Brief -> Would you restate the entries below exactly, keeping every line?

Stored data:
(** A compare-and-swap on the owned slot while it is reserving. *)
Lemma secure_slot s id o f Q :
  owned s id o ->
  (forall w b, bet_ok risk w id b -> b_status b = reserving -> tok_ok b -> evolves b (f b) /\ bet_ok risk w id (f b)) ->
  (forall w r, R s w -> Q w o r) ->
  (forall w b r, R s w -> o = {[id]} -> w_bets w !! id = Some (f b) -> Q w ∅ r) ->
  sec s o (bet_updateMany_id id (has_status reserving) f) Q.
Proof using All.
  intros Hown Hf H0 H1. apply secure_db; [apply _..| |auto]. intros w F HR Ho HI.
  assert (Hsame : R w w /\ exists o', o' ## F /\ Inv risk w (o' ∪ F) /\ Q w o' (Ok 0) /\ Q w o' (Raise DbUnavailable)).
  { split; [reflexivity|]. exists o. auto. }
  destruct (w_bets w !! id) as [b|] eqn:Hb; [|exact Hsame].
  destruct (has_status reserving b) eqn:Hst; [|exact Hsame]. apply has_status_eq in Hst.
  destruct (owned_mono _ _ _ _ HR Hown) as [->|(_ & b0 & Hb0 & _ & Hp)];
    [|rewrite Hb in Hb0; injection Hb0 as <-; by rewrite Hst in Hp]. cbn [fst snd].
  destruct (inv_tokens _ _ _ HI id) as [_ Htok]; [set_solver|].
  destruct (Hf w b (inv_bets _ _ _ HI _ _ Hb) Hst (Htok b Hb)) as [Hev Hok].
  destruct (bet_step risk w ({[id]} ∪ F) (∅ ∪ F) id b (f b)) as [HR' HI']; [done|done|set_solver|done|done|done|set_solver|].
  split; [done|]. exists ∅. split; [set_solver|]. split; [done|].
  split; eapply H1; first [done|by etrans|cbn; apply lookup_insert_eq].
Qed.

(** Recording the debit on a reserving slot, with or without activating it. *)
Lemma record_debit_ok w id b t st :
  bet_ok risk w id b -> b_status b = reserving -> tok_ok b -> st = active \/ st = reserving ->
  evolves b (set_debitTxId t (set_status st b)) /\ bet_ok risk w id (set_debitTxId t (set_status st b)).
Proof using All.
  intros [] Hst (_ & _ & Hc) Hs. destruct (ok_unclaimed0 Hc) as [Hp _]. split.
  - split; cbn; try done; rewrite Hst; destruct Hs as [->| ->]; by vm_compute.
  - split; cbn; try done; [by right; right|intros _; by destruct Hs as [->| ->]|congruence].
Qed.

Lemma secure_stamp s o id tx p :
  owned s id o ->
  sec s o (_ ← try_catch (_ ← bet_updateMany_id id (has_status reserving) (set_debitTxId (tx_txId tx)); mret tt)
                 (fun _ => mret tt);
           _ ← recordError "bet_activate"; mret (bet_fail "bet_failed" p)) (fun _ _ _ => True).
Proof using All.
  intros Hown. apply secure_bind, secure_try, secure_bind, secure_slot; [done| | |].
  - intros w b Hok Hst Ht. replace (set_debitTxId (tx_txId tx) b) with (set_debitTxId (tx_txId tx) (set_status reserving b)).
    + apply record_debit_ok; auto.
    + destruct b; cbn in *; by subst.
  - intros w r _. destruct r; next; quiet; done.
  - intros w b r _ _ _. destruct r; next; quiet; done.
Qed.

Answer box ->
(** A compare-and-swap on the owned slot while it is reserving. *)
Lemma secure_slot s id o f Q :
  owned s id o ->
  (forall w b, bet_ok risk w id b -> b_status b = reserving -> tok_ok b -> evolves b (f b) /\ bet_ok risk w id (f b)) ->
  (forall w r, R s w -> Q w o r) ->
  (forall w b r, R s w -> o = {[id]} -> w_bets w !! id = Some (f b) -> Q w ∅ r) ->
  sec s o (bet_updateMany_id id (has_status reserving) f) Q.
Proof using All.
  intros Hown Hf H0 H1. apply secure_db; [apply _..| |auto]. intros w F HR Ho HI.
  assert (Hsame : R w w /\ exists o', o' ## F /\ Inv risk w (o' ∪ F) /\ Q w o' (Ok 0) /\ Q w o' (Raise DbUnavailable)).
  { split; [reflexivity|]. exists o. auto. }
  destruct (w_bets w !! id) as [b|] eqn:Hb; [|exact Hsame].
  destruct (has_status reserving b) eqn:Hst; [|exact Hsame]. apply has_status_eq in Hst.
  destruct (owned_mono _ _ _ _ HR Hown) as [->|(_ & b0 & Hb0 & _ & Hp)];
    [|rewrite Hb in Hb0; injection Hb0 as <-; by rewrite Hst in Hp]. cbn [fst snd].
  destruct (inv_tokens _ _ _ HI id) as [_ Htok]; [set_solver|].
  destruct (Hf w b (inv_bets _ _ _ HI _ _ Hb) Hst (Htok b Hb)) as [Hev Hok].
  destruct (bet_step risk w ({[id]} ∪ F) (∅ ∪ F) id b (f b)) as [HR' HI']; [done|done|set_solver|done|done|done|set_solver|].
  split; [done|]. exists ∅. split; [set_solver|]. split; [done|].
  split; eapply H1; first [done|by etrans|cbn; apply lookup_insert_eq].
Qed.

(** Recording the debit on a reserving slot, with or without activating it. *)
Lemma record_debit_ok w id b t st :
  bet_ok risk w id b -> b_status b = reserving -> tok_ok b -> st = active \/ st = reserving ->
  evolves b (set_debitTxId t (set_status st b)) /\ bet_ok risk w id (set_debitTxId t (set_status st b)).
Proof using All.
  intros [] Hst (_ & _ & Hc) Hs. destruct (ok_unclaimed0 Hc) as [Hp _]. split.
  - split; cbn; try done; rewrite Hst; destruct Hs as [->| ->]; by vm_compute.
  - split; cbn; try done; [by right; right|intros _; by destruct Hs as [->| ->]|congruence].
Qed.

Lemma secure_stamp s o id tx p :
  owned s id o ->
  sec s o (_ ← try_catch (_ ← bet_updateMany_id id (has_status reserving) (set_debitTxId (tx_txId tx)); mret tt)
                 (fun _ => mret tt);
           _ ← recordError "bet_activate"; mret (bet_fail "bet_failed" p)) (fun _ _ _ => True).
Proof using All.
  intros Hown. apply secure_bind, secure_try, secure_bind, secure_slot; [done| | |].
  - intros w b Hok Hst Ht. replace (set_debitTxId (tx_txId tx) b) with (set_debitTxId (tx_txId tx) (set_status reserving b)).
    + apply record_debit_ok; auto.
    + destruct b; cbn in *; by subst.
  - intros w r _. destruct r; next; quiet; done.
  - intros w b r _ _ _. destruct r; next; quiet; done.
Qed.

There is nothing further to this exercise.